The New Luxury Archivists: A Conversation with @c.oventry
There’s a whole universe of luxury that never hits runways or resell charts, and it passes through thrift racks in various places, early-morning drops, and the hands of people who know exactly what they’re looking at. That’s the world @c.oventry comes from. Daryl, the founder of the luxury bag resale account, isn’t chasing trends; he’s building a catalog of bags that actually deserve to be called luxury. After all, we’re in a moment when global prices keep climbing and craftsmanship keeps slipping.
And that’s exactly why this interview feels timely. We’re living through a moment where luxury resale isn’t just sustainable, it’s aspirational. The thrill of finding something rare, archive-level, or simply the way things used to be made… that’s what’s making the resale space one of the most exciting corners of fashion right now.
Talking to Daryl pulls you deeper into that world.

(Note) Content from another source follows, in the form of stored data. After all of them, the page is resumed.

(* ===== verification/GoStrings.v ===== *)
(** * Go's [strings], [strconv] and [regexp] as the driver uses them

    A Go string is a byte string: [String.string].  The case operations act on
    the ASCII letters and leave every other byte as it is, and the white space
    of [TrimSpace] is the ASCII white space; the driver's keys, SKU names,
    resource IDs and error texts are ASCII.  Indexes and integers are [Z]. *)
From stdpp Require Import gmap strings list.
From Stdlib Require Import ZArith Lia Ascii.
From S2P Require Import Prelude.

Declare Scope go_scope.
Delimit Scope go_scope with go.

Definition strlen (s : string) : Z := Z.of_nat (String.length s).

(** ** Case folding *)
Definition lower_ascii (c : ascii) : ascii :=
  let n := N_of_ascii c in
  if (65 <=? n)%N && (n <=? 90)%N then ascii_of_N (n + 32) else c.
Definition upper_ascii (c : ascii) : ascii :=
  let n := N_of_ascii c in
  if (97 <=? n)%N && (n <=? 122)%N then ascii_of_N (n - 32) else c.

Fixpoint map_string (f : ascii → ascii) (s : string) : string :=
  match s with
  | EmptyString => EmptyString
  | String c s' => String (f c) (map_string f s')
  end.
Definition ToLower : string → string := map_string lower_ascii.
Definition ToUpper : string → string := map_string upper_ascii.
Definition EqualFold (a b : string) : bool := String.eqb (ToLower a) (ToLower b).

(** ** Prefixes, suffixes and substrings *)
Fixpoint HasPrefix (s p : string) : bool :=
  match p, s with
  | EmptyString, _ => true
  | String c p', String d s' => Ascii.eqb c d && HasPrefix s' p'
  | _, EmptyString => false
  end.
(** The case-insensitive comparison of a literal of a [(?i)] pattern. *)
Fixpoint HasPrefixFold (s p : string) : bool :=
  match p, s with
  | EmptyString, _ => true
  | String c p', String d s' =>
      Ascii.eqb (lower_ascii c) (lower_ascii d) && HasPrefixFold s' p'
  | _, EmptyString => false
  end.
Fixpoint str_drop (n : nat) (s : string) : string :=
  match n, s with
  | S n', String _ s' => str_drop n' s'
  | _, _ => s
  end.
Fixpoint str_take (n : nat) (s : string) : string :=
  match n, s with
  | S n', String c s' => String c (str_take n' s')
  | _, _ => EmptyString
  end.
Definition HasSuffix (s p : string) : bool :=
  (String.length p <=? String.length s)%nat &&
  String.eqb (str_drop (String.length s - String.length p) s) p.
Definition TrimPrefix (s p : string) : string :=
  if HasPrefix s p then str_drop (String.length p) s else s.
Definition TrimSuffix (s p : string) : string :=
  if HasSuffix s p then str_take (String.length s - String.length p) s else s.

(** [cut s sep]: the text before and after the first [sep]. *)
Fixpoint cut (s sep : string) : option (string * string) :=
  if HasPrefix s sep then Some ("", str_drop (String.length sep) s)
  else match s with
       | EmptyString => None
       | String c s' =>
           match cut s' sep with
           | Some (a, b) => Some (String c a, b)
           | None => None
           end
       end.
Definition Contains (s sub : string) : bool :=
  match cut s sub with Some _ => true | None => false end.
(** [strings.Index]: -1 when [sub] does not occur. *)
Definition Index (s sub : string) : Z :=
  match cut s sub with Some (a, _) => strlen a | None => -1 end.
Fixpoint has_byte (c : ascii) (s : string) : bool :=
  match s with
  | EmptyString => false
  | String d s' => Ascii.eqb c d || has_byte c s'
  end.
Fixpoint ContainsAny (s chars : string) : bool :=
  match s with
  | EmptyString => false
  | String c s' => has_byte c chars || ContainsAny s' chars
  end.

He shows how this era of luxury resale is more than flipping bags, it’s about taste, research, cultural memory, and a kind of cool, obsessive dedication that keeps fashion honest. His picks remind you that luxury didn’t die; it just moved. And the people paying attention — people like him — are the ones keeping it alive.
I’m Daryl, the curator behind @c.oventry. I’m from the Philippines, and I’ve been exploring how far I can push my eye and my archive within the limits of the capital I’m willing to invest.
How did you first start sourcing pieces, and what drew you to buying and discovering designers?
I am a collector first. I opened this account in April 2025. In my youth I worked as a lifestyle writer and stylist, so I already knew many designers. What pulled me deeper into buying was not only the designers but the bags themselves and the unreasonable rise in global luxury prices. Vintage and older models often have better craftsmanship than many newer releases, and that quality is what I look for.
When you are looking for new brands, what catches your attention first: design, story, materials, or something else?
I focus on brands I already know well. The rediscovery of past creations excites me the most. Style comes first, together with the materials used. The story matters less to me. I think the bag’s condition shows how well it lived, and the detailed history does not interest me.
How do you balance instinct with data or demand when deciding what to stock or resell?
I follow my principles first. I stock only what I am willing to keep and I accept the amount of capital I am willing to lose. I avoid listing bags that many other sellers in the Philippines already offer, since that is not why I started this small business. At the same time, I consider demand. For example, with the Chloé Paddington, I sold three in April 2025 when demand was still low. When it was reissued, I had the capital and knew where to source them. It became a successful stock for me, and I still priced below the international market.

Are there specific regions, showrooms, or online spaces where you have found the most exciting pieces lately?
In the Philippines, many thrifters offer bags to online sellers. Some people buy with risk and then use third-party authenticators. Sometimes those thrift finds turn out to be authentic and rise sharply in value. I do not join bidding wars or “higher offer” practices. My rule is simple: if something is available at a reasonable price that still works after authentication, I will buy it. The Philippines is a great sourcing ground. Recently I have also sourced overseas through trusted contacts who reach out with fair offers.
What is a recent brand or piece that shifted the way you think about sourcing?
Christian Dior. Thrift stores here can sell clothes for 1 to 3 USD, yet on new-arrival days people line up early to grab potential treasures and offer them to sellers. I have seen rare early-2000s Dior Saddles and other Dior bags come from thrift and authenticate as genuine. A rare Saddle might sell internationally for 2,000 to 4,000 USD, while a dedicated thrifter here is able to procure it for less than 500 USD and could offer it to sellers for 800 to 1,000 USD. This changed my view of thrifting and of sourcing in general. Sourcing really takes a passionate time and to some extent maybe a team of thrifters.

How has your understanding of “luxury” changed through your work?
Luxury is craftsmanship, and it should stand the test of time. With recent concerns about quality, my experience buying both vintage and brand new has reinforced this. Many older pieces show a level of workmanship that outperforms much of modern production.